▶ Exercise instructions
Scan the listing below for the word "decodeBody" and copy every line that has it.

=== Begin Enclosure ===

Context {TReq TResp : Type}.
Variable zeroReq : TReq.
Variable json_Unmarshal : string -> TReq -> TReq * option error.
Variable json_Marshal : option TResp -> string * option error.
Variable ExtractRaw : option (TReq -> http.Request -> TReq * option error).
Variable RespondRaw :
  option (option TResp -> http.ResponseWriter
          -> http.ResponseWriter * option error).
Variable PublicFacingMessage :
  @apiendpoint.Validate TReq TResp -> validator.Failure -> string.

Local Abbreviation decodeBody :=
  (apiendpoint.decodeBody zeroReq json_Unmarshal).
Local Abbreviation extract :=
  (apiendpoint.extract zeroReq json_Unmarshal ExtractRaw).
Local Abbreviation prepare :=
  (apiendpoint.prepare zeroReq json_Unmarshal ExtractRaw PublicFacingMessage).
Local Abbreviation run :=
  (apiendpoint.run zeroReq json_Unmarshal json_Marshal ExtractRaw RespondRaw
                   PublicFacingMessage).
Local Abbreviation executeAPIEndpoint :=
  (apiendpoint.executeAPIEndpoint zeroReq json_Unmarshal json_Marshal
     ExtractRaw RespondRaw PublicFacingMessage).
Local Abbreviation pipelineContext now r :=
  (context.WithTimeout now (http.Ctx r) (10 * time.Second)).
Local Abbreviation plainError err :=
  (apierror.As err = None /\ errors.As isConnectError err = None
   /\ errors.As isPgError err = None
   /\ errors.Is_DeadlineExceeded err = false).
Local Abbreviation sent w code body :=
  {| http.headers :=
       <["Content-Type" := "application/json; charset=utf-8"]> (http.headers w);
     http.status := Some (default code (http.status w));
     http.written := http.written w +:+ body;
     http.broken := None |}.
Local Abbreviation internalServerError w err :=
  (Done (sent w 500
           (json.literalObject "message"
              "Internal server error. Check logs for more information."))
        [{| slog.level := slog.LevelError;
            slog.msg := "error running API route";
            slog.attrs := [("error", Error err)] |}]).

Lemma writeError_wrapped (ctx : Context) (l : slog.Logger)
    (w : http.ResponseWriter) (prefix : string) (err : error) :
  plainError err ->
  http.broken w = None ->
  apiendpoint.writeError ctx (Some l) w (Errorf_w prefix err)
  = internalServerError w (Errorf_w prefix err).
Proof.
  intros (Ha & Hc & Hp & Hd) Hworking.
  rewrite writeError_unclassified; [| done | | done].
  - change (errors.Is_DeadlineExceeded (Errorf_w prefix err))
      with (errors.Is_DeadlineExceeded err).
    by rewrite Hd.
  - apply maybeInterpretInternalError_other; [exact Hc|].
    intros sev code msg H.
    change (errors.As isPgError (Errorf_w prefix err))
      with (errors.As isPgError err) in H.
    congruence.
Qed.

=== End Enclosure ===

▶ Output for this task
Local Abbreviation decodeBody :=
  (apiendpoint.decodeBody zeroReq json_Unmarshal).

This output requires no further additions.